> [TASK DESCRIPTION]: All of the entries are to be restated word for word.

> [SOURCE DATA]:
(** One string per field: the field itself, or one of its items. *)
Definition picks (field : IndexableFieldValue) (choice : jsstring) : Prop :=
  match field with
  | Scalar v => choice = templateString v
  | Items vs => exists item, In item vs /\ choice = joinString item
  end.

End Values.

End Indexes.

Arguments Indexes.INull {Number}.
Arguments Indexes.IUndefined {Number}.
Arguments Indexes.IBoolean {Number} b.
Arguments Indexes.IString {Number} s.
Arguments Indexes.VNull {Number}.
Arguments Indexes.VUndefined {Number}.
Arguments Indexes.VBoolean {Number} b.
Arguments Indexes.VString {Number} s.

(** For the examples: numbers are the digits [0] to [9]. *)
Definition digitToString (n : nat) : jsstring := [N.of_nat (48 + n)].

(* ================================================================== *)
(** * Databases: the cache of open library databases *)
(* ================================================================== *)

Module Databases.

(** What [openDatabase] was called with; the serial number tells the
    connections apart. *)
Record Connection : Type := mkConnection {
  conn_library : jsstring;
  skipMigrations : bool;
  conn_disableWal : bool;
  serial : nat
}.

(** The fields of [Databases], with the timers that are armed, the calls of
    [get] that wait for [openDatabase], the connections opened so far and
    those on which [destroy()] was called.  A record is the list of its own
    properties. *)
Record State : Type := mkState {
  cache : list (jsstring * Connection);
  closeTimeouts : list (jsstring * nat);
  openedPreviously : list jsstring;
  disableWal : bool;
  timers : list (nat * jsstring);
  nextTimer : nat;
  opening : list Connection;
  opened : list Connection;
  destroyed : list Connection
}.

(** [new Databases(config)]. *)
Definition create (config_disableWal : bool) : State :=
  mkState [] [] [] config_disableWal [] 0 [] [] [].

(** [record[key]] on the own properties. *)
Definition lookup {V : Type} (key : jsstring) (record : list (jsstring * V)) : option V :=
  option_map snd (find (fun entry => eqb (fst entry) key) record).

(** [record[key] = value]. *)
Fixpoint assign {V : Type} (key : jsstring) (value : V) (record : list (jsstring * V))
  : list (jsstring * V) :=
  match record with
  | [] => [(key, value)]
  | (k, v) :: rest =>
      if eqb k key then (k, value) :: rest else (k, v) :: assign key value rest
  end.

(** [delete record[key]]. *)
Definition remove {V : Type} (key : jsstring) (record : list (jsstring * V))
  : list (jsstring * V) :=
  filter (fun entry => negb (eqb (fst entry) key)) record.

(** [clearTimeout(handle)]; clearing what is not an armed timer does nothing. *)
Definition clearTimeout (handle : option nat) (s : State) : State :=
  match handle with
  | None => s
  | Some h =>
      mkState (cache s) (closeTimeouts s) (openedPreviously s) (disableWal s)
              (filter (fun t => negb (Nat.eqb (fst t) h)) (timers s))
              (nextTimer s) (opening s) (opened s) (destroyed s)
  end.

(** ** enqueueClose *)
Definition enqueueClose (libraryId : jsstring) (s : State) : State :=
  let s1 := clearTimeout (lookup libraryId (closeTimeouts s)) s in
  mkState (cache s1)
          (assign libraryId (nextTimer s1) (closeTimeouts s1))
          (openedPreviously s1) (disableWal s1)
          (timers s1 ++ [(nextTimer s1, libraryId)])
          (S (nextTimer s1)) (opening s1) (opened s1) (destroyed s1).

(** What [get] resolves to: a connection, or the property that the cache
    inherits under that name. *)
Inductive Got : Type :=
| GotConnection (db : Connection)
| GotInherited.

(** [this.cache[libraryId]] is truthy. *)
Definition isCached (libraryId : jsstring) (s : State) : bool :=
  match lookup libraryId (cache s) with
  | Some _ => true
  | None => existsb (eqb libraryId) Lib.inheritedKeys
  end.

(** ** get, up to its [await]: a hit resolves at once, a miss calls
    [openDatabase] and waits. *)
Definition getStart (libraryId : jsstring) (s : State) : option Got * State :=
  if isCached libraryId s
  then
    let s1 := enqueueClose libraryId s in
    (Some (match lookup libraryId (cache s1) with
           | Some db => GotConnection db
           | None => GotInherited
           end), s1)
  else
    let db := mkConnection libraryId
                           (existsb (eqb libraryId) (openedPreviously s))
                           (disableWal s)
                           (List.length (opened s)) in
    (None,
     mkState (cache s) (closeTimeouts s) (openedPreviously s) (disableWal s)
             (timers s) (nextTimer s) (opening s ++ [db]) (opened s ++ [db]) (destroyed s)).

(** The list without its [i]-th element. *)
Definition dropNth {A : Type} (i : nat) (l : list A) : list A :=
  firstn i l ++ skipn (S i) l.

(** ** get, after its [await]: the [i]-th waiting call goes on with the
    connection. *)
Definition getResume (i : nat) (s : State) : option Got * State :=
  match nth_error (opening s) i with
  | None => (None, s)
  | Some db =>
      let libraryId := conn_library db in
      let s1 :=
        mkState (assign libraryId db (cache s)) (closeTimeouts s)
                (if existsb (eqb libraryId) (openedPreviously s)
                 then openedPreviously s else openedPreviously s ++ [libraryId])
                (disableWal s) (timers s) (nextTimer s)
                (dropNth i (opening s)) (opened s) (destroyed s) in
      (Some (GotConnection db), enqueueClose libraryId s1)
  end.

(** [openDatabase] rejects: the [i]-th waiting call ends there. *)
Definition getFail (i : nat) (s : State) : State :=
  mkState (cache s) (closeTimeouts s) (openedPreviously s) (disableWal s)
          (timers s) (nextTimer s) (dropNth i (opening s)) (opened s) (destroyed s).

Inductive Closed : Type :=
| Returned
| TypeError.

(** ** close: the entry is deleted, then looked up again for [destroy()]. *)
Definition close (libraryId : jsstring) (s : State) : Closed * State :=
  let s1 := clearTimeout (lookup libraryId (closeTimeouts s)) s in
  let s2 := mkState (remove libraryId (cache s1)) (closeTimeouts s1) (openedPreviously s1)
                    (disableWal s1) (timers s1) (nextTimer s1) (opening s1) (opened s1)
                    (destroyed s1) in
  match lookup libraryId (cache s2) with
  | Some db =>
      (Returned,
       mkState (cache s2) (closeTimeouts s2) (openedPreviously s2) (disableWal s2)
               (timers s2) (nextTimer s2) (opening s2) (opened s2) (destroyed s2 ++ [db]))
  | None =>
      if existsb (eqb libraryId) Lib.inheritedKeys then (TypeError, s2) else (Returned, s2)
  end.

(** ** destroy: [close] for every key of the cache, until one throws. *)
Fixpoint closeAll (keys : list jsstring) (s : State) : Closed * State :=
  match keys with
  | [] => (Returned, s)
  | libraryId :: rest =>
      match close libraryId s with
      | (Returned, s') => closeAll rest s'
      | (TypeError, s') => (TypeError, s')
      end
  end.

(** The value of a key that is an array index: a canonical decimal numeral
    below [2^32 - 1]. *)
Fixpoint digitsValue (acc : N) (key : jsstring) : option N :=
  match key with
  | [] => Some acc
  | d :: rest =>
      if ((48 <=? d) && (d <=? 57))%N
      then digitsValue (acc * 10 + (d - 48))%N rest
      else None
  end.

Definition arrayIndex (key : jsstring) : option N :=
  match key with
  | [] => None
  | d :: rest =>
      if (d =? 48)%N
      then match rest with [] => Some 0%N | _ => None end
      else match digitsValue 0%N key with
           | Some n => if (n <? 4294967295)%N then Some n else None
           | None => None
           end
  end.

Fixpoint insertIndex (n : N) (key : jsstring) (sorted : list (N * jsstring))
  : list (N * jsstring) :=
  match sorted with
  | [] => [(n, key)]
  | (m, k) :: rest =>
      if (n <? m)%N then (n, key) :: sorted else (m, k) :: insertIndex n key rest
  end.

> [EXPECTED OUTPUT]:
(** One string per field: the field itself, or one of its items. *)
Definition picks (field : IndexableFieldValue) (choice : jsstring) : Prop :=
  match field with
  | Scalar v => choice = templateString v
  | Items vs => exists item, In item vs /\ choice = joinString item
  end.

End Values.

End Indexes.

Arguments Indexes.INull {Number}.
Arguments Indexes.IUndefined {Number}.
Arguments Indexes.IBoolean {Number} b.
Arguments Indexes.IString {Number} s.
Arguments Indexes.VNull {Number}.
Arguments Indexes.VUndefined {Number}.
Arguments Indexes.VBoolean {Number} b.
Arguments Indexes.VString {Number} s.

(** For the examples: numbers are the digits [0] to [9]. *)
Definition digitToString (n : nat) : jsstring := [N.of_nat (48 + n)].

(* ================================================================== *)
(** * Databases: the cache of open library databases *)
(* ================================================================== *)

Module Databases.

(** What [openDatabase] was called with; the serial number tells the
    connections apart. *)
Record Connection : Type := mkConnection {
  conn_library : jsstring;
  skipMigrations : bool;
  conn_disableWal : bool;
  serial : nat
}.

(** The fields of [Databases], with the timers that are armed, the calls of
    [get] that wait for [openDatabase], the connections opened so far and
    those on which [destroy()] was called.  A record is the list of its own
    properties. *)
Record State : Type := mkState {
  cache : list (jsstring * Connection);
  closeTimeouts : list (jsstring * nat);
  openedPreviously : list jsstring;
  disableWal : bool;
  timers : list (nat * jsstring);
  nextTimer : nat;
  opening : list Connection;
  opened : list Connection;
  destroyed : list Connection
}.

(** [new Databases(config)]. *)
Definition create (config_disableWal : bool) : State :=
  mkState [] [] [] config_disableWal [] 0 [] [] [].

(** [record[key]] on the own properties. *)
Definition lookup {V : Type} (key : jsstring) (record : list (jsstring * V)) : option V :=
  option_map snd (find (fun entry => eqb (fst entry) key) record).

(** [record[key] = value]. *)
Fixpoint assign {V : Type} (key : jsstring) (value : V) (record : list (jsstring * V))
  : list (jsstring * V) :=
  match record with
  | [] => [(key, value)]
  | (k, v) :: rest =>
      if eqb k key then (k, value) :: rest else (k, v) :: assign key value rest
  end.

(** [delete record[key]]. *)
Definition remove {V : Type} (key : jsstring) (record : list (jsstring * V))
  : list (jsstring * V) :=
  filter (fun entry => negb (eqb (fst entry) key)) record.

(** [clearTimeout(handle)]; clearing what is not an armed timer does nothing. *)
Definition clearTimeout (handle : option nat) (s : State) : State :=
  match handle with
  | None => s
  | Some h =>
      mkState (cache s) (closeTimeouts s) (openedPreviously s) (disableWal s)
              (filter (fun t => negb (Nat.eqb (fst t) h)) (timers s))
              (nextTimer s) (opening s) (opened s) (destroyed s)
  end.

(** ** enqueueClose *)
Definition enqueueClose (libraryId : jsstring) (s : State) : State :=
  let s1 := clearTimeout (lookup libraryId (closeTimeouts s)) s in
  mkState (cache s1)
          (assign libraryId (nextTimer s1) (closeTimeouts s1))
          (openedPreviously s1) (disableWal s1)
          (timers s1 ++ [(nextTimer s1, libraryId)])
          (S (nextTimer s1)) (opening s1) (opened s1) (destroyed s1).

(** What [get] resolves to: a connection, or the property that the cache
    inherits under that name. *)
Inductive Got : Type :=
| GotConnection (db : Connection)
| GotInherited.

(** [this.cache[libraryId]] is truthy. *)
Definition isCached (libraryId : jsstring) (s : State) : bool :=
  match lookup libraryId (cache s) with
  | Some _ => true
  | None => existsb (eqb libraryId) Lib.inheritedKeys
  end.

(** ** get, up to its [await]: a hit resolves at once, a miss calls
    [openDatabase] and waits. *)
Definition getStart (libraryId : jsstring) (s : State) : option Got * State :=
  if isCached libraryId s
  then
    let s1 := enqueueClose libraryId s in
    (Some (match lookup libraryId (cache s1) with
           | Some db => GotConnection db
           | None => GotInherited
           end), s1)
  else
    let db := mkConnection libraryId
                           (existsb (eqb libraryId) (openedPreviously s))
                           (disableWal s)
                           (List.length (opened s)) in
    (None,
     mkState (cache s) (closeTimeouts s) (openedPreviously s) (disableWal s)
             (timers s) (nextTimer s) (opening s ++ [db]) (opened s ++ [db]) (destroyed s)).

(** The list without its [i]-th element. *)
Definition dropNth {A : Type} (i : nat) (l : list A) : list A :=
  firstn i l ++ skipn (S i) l.

(** ** get, after its [await]: the [i]-th waiting call goes on with the
    connection. *)
Definition getResume (i : nat) (s : State) : option Got * State :=
  match nth_error (opening s) i with
  | None => (None, s)
  | Some db =>
      let libraryId := conn_library db in
      let s1 :=
        mkState (assign libraryId db (cache s)) (closeTimeouts s)
                (if existsb (eqb libraryId) (openedPreviously s)
                 then openedPreviously s else openedPreviously s ++ [libraryId])
                (disableWal s) (timers s) (nextTimer s)
                (dropNth i (opening s)) (opened s) (destroyed s) in
      (Some (GotConnection db), enqueueClose libraryId s1)
  end.

(** [openDatabase] rejects: the [i]-th waiting call ends there. *)
Definition getFail (i : nat) (s : State) : State :=
  mkState (cache s) (closeTimeouts s) (openedPreviously s) (disableWal s)
          (timers s) (nextTimer s) (dropNth i (opening s)) (opened s) (destroyed s).

Inductive Closed : Type :=
| Returned
| TypeError.

(** ** close: the entry is deleted, then looked up again for [destroy()]. *)
Definition close (libraryId : jsstring) (s : State) : Closed * State :=
  let s1 := clearTimeout (lookup libraryId (closeTimeouts s)) s in
  let s2 := mkState (remove libraryId (cache s1)) (closeTimeouts s1) (openedPreviously s1)
                    (disableWal s1) (timers s1) (nextTimer s1) (opening s1) (opened s1)
                    (destroyed s1) in
  match lookup libraryId (cache s2) with
  | Some db =>
      (Returned,
       mkState (cache s2) (closeTimeouts s2) (openedPreviously s2) (disableWal s2)
               (timers s2) (nextTimer s2) (opening s2) (opened s2) (destroyed s2 ++ [db]))
  | None =>
      if existsb (eqb libraryId) Lib.inheritedKeys then (TypeError, s2) else (Returned, s2)
  end.

(** ** destroy: [close] for every key of the cache, until one throws. *)
Fixpoint closeAll (keys : list jsstring) (s : State) : Closed * State :=
  match keys with
  | [] => (Returned, s)
  | libraryId :: rest =>
      match close libraryId s with
      | (Returned, s') => closeAll rest s'
      | (TypeError, s') => (TypeError, s')
      end
  end.

(** The value of a key that is an array index: a canonical decimal numeral
    below [2^32 - 1]. *)
Fixpoint digitsValue (acc : N) (key : jsstring) : option N :=
  match key with
  | [] => Some acc
  | d :: rest =>
      if ((48 <=? d) && (d <=? 57))%N
      then digitsValue (acc * 10 + (d - 48))%N rest
      else None
  end.

Definition arrayIndex (key : jsstring) : option N :=
  match key with
  | [] => None
  | d :: rest =>
      if (d =? 48)%N
      then match rest with [] => Some 0%N | _ => None end
      else match digitsValue 0%N key with
           | Some n => if (n <? 4294967295)%N then Some n else None
           | None => None
           end
  end.

Fixpoint insertIndex (n : N) (key : jsstring) (sorted : list (N * jsstring))
  : list (N * jsstring) :=
  match sorted with
  | [] => [(n, key)]
  | (m, k) :: rest =>
      if (n <? m)%N then (n, key) :: sorted else (m, k) :: insertIndex n key rest
  end.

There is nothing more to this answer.